Não é uma alteração transitória no comportamento, é uma mudança a longo prazo, para a vida.  É preciso muito investimento na educação para a saúde e na adesão terapêutica.

É essencial que se faça uma monitorização frequente da pressão arterial e um seguimento muito apertado até termos o doente controlado – por vezes chegamos a vê-lo a cada 4 ou 6 semanas. É importante também que haja retaguarda a nível dos exames complementares de diagnóstico.

Nestes casos de HTA resistente, a equipa multidisciplinar é de extrema importância, uma vez que os profissionais têm uma atuação complementar, não apenas em termos de terapêutica, mas também nesta mudança de comportamento, que é o mais difícil.

 

Como avalia o seguimento destes doentes em Portugal?
Esta pergunta é complexa.

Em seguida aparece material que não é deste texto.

(** C9 (amended). [load_apa], in both variants, raises a format error for
    the first non-blank line whose fields that count (the comma-separated
    fields that are not blank) are odd in number or give more degrees than
    [max_degree], provided the fields that count of the non-blank lines
    before it all convert; when no blank line precedes that line in the
    file, the error carries its number, counted from 0. When no non-blank
    line violates these conditions and all fields that count convert, the
    load succeeds and returns an APA whose two flattened arrays have length
    [max_hops * max_degree], [max_hops] being the number of non-blank
    lines. A file is the list [file_lines] of its lines. *)
Theorem load_apa_outcome (float_of_string : string -> option spec_float)
        (file_lines : list string) (max_degree : Z) :
  (forall (n : nat) (line : string),
      file_lines !! n = Some line -> blank line = false ->
      line_violates max_degree line ->
      (forall m l, (m < n)%nat -> file_lines !! m = Some l ->
         blank l = false ->
         ~ line_violates max_degree l /\ line_converts float_of_string l) ->
      exists e,
        Decoding.load_apa float_of_string file_lines max_degree = inl e /\
        Murmur.load_apa float_of_string file_lines max_degree = inl e /\
        is_Some (Loader.error_line e) /\
        ((forall m l, (m < n)%nat -> file_lines !! m = Some l ->
            blank l = false) ->
         Loader.error_line e = Some n)) /\
  ((forall l, l ∈ file_lines -> blank l = false ->
      ~ line_violates max_degree l /\ line_converts float_of_string l) ->
   exists a c,
     let max_hops :=
       Z.of_nat (length (filter (fun l => blank l = false) file_lines)) in
     Decoding.load_apa float_of_string file_lines max_degree
       = inr (Decoding.mkAPA max_hops max_degree a c) /\
     Murmur.load_apa float_of_string file_lines max_degree
       = inr (Murmur.mkAPA max_hops max_degree a c) /\
     Z.of_nat (length a) = max_hops * max_degree /\
     Z.of_nat (length c) = max_hops * max_degree).
Proof.
  set (lines := Loader.nonblank_lines file_lines).
  set (L := Z.to_nat (Z.of_nat (length lines) * max_degree)).
  assert (HL : Z.of_nat (0 + length lines) * max_degree <= Z.of_nat L)
    by (unfold L; simpl; lia).
  split.
  - intros n line Hn Hb Hv Hbefore.
    pose proof (lookup_lt_Some _ _ _ Hn) as Hlen.
    set (i := length (Loader.nonblank_lines (take n file_lines))).
    destruct (load_lines_error float_of_string max_degree L lines 0
                (replicate L 0, replicate L 0) i (Loader.strip line))
      as (e & He & Hline);
      try apply length_replicate; try exact HL.
    + apply kept_line_index; assumption.
    + apply violates_counted. exact Hv.
    + intros j l Hj Hl.
      destruct (kept_line_before file_lines n j l Hlen Hj Hl)
        as (m & l0 & Hm & Hl0 & Hb0 & ->).
      destruct (Hbefore m l0 Hm Hl0 Hb0) as [H1 H2]. split.
      * rewrite violates_counted. exact H1.
      * apply converts_counted. exact H2.
    + exists e. unfold Decoding.load_apa, Murmur.load_apa, Loader.load_arrays.
      fold lines. fold L. rewrite He. simpl in Hline.
      split; [reflexivity |]. split; [reflexivity |].
      split; [rewrite Hline; eexists; reflexivity |].
      intros Hnb. rewrite Hline. f_equal. unfold i.
      apply kept_line_number; [lia | exact Hnb].
  - intros Hall.
    assert (Hall' : forall l, l ∈ lines ->
              ~ violates max_degree l /\ converts float_of_string l).
    { intros l Hl. unfold lines in Hl. rewrite nonblank_lines_filter in Hl.
      apply list_elem_of_fmap in Hl as (l0 & -> & Hl0).
      apply list_elem_of_filter in Hl0 as [Hb Hin].
      destruct (Hall l0 Hin Hb) as [H1 H2]. split.
      - rewrite violates_counted. exact H1.
      - apply converts_counted. exact H2. }
    destruct (load_lines_ok float_of_string max_degree L lines 0
                (replicate L 0, replicate L 0)) as ([a c] & Hok & La & Lc);
      try assumption; try apply length_replicate.
    simpl in La, Lc. exists a, c.
    unfold Decoding.load_apa, Murmur.load_apa, Loader.load_arrays.
    fold lines. fold L. rewrite Hok. cbv zeta.
    assert (Hcount : length (filter (fun l => blank l = false) file_lines)
                     = length lines).
    { unfold lines. rewrite nonblank_lines_filter, length_map. reflexivity. }
    rewrite Hcount.
    assert (Hnonneg : 0 <= Z.of_nat (length lines) * max_degree).
    { destruct lines as [| l0 rest] eqn:E; [simpl; lia |].
      destruct (Hall' l0 (list_elem_of_here _ _)) as [Hv _].
      unfold violates in Hv.
      destruct (Z.gtb_spec (Z.of_nat (length (Loader.parts_of l0) / 2))
                           max_degree);
        [exfalso; apply Hv; right; lia | nia]. }
    repeat split; unfold L in *; lia.
Qed.

Lemma load_apa_outcome_witness :
  (exists e,
     Decoding.load_apa example_float
       ["0.5,0.25"%string; "0.5,0.25,0.5"%string] 32 = inl e /\
     Murmur.load_apa example_float
       ["0.5,0.25"%string; "0.5,0.25,0.5"%string] 32 = inl e /\
     Loader.error_line e = Some 1%nat) /\
  (exists a c,
     Decoding.load_apa example_float ["0.5, ,0.25"%string; " "%string] 2
       = inr (Decoding.mkAPA 1 2 a c) /\
     Murmur.load_apa example_float ["0.5, ,0.25"%string; " "%string] 2
       = inr (Murmur.mkAPA 1 2 a c) /\
     Z.of_nat (length a) = 1 * 2 /\ Z.of_nat (length c) = 1 * 2).
Proof.
  assert (Hfirst : ~ line_violates 32 "0.5,0.25" /\
                   line_converts example_float "0.5,0.25").
  { split.
    - intros [H | H]; vm_compute in H; congruence.
    - intros field Hf.
      change (counted_fields "0.5,0.25") with ["0.5"%string; "0.25"%string]
        in Hf.
      apply elem_of_cons in Hf as [-> | Hf];
        [| apply list_elem_of_singleton in Hf; subst field];
        eexists; (split; [reflexivity | vm_compute; eexists; reflexivity]). }
  split.
  - destruct (proj1 (load_apa_outcome example_float
                       ["0.5,0.25"%string; "0.5,0.25,0.5"%string] 32)
                    1%nat "0.5,0.25,0.5"%string)
      as (e & H1 & H2 & _ & Hnum).
    + reflexivity.
    + reflexivity.
    + left. vm_compute. discriminate.
    + intros m l Hm Hl _. destruct m as [| m]; [| lia].
      injection Hl as <-. exact Hfirst.
    + exists e. split; [exact H1 |]. split; [exact H2 |].
      apply Hnum. intros m l Hm Hl. destruct m as [| m]; [| lia].
      injection Hl as <-. reflexivity.
  - apply (proj2 (load_apa_outcome example_float
                    ["0.5, ,0.25"%string; " "%string] 2)).
    intros l Hl Hb. apply elem_of_cons in Hl as [-> | Hl].
    + split.
      * intros [H | H]; vm_compute in H; congruence.
      * intros field Hf.
        change (counted_fields "0.5, ,0.25")
          with ["0.5"%string; "0.25"%string] in Hf.
        apply elem_of_cons in Hf as [-> | Hf];
          [| apply list_elem_of_singleton in Hf; subst field];
          eexists; (split; [reflexivity | vm_compute; eexists; reflexivity]).
    + apply list_elem_of_singleton in Hl. subst l. discriminate.
Defined.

Temos os doentes que estão diagnosticados e controlados, doentes que conhecem o diagnóstico, mas que não estão controlados e outros que têm HTA e não sabem, o que implica abordagens diferentes na comunidade, no âmbito do ensino para a saúde e para a vigilância, numa tentativa de aumentar a literacia para a saúde.

Nos indivíduos em que é preciso melhorar o controlo, há muito trabalho a fazer a nível da mudança comportamental e da adesão terapêutica.

Por outro lado, é preciso apostar na formação dos serviços de saúde e combater a inércia médica. Apesar de tudo, temos vindo a melhorar os cuidados a nível da HTA, mas ainda temos muito caminho a percorrer.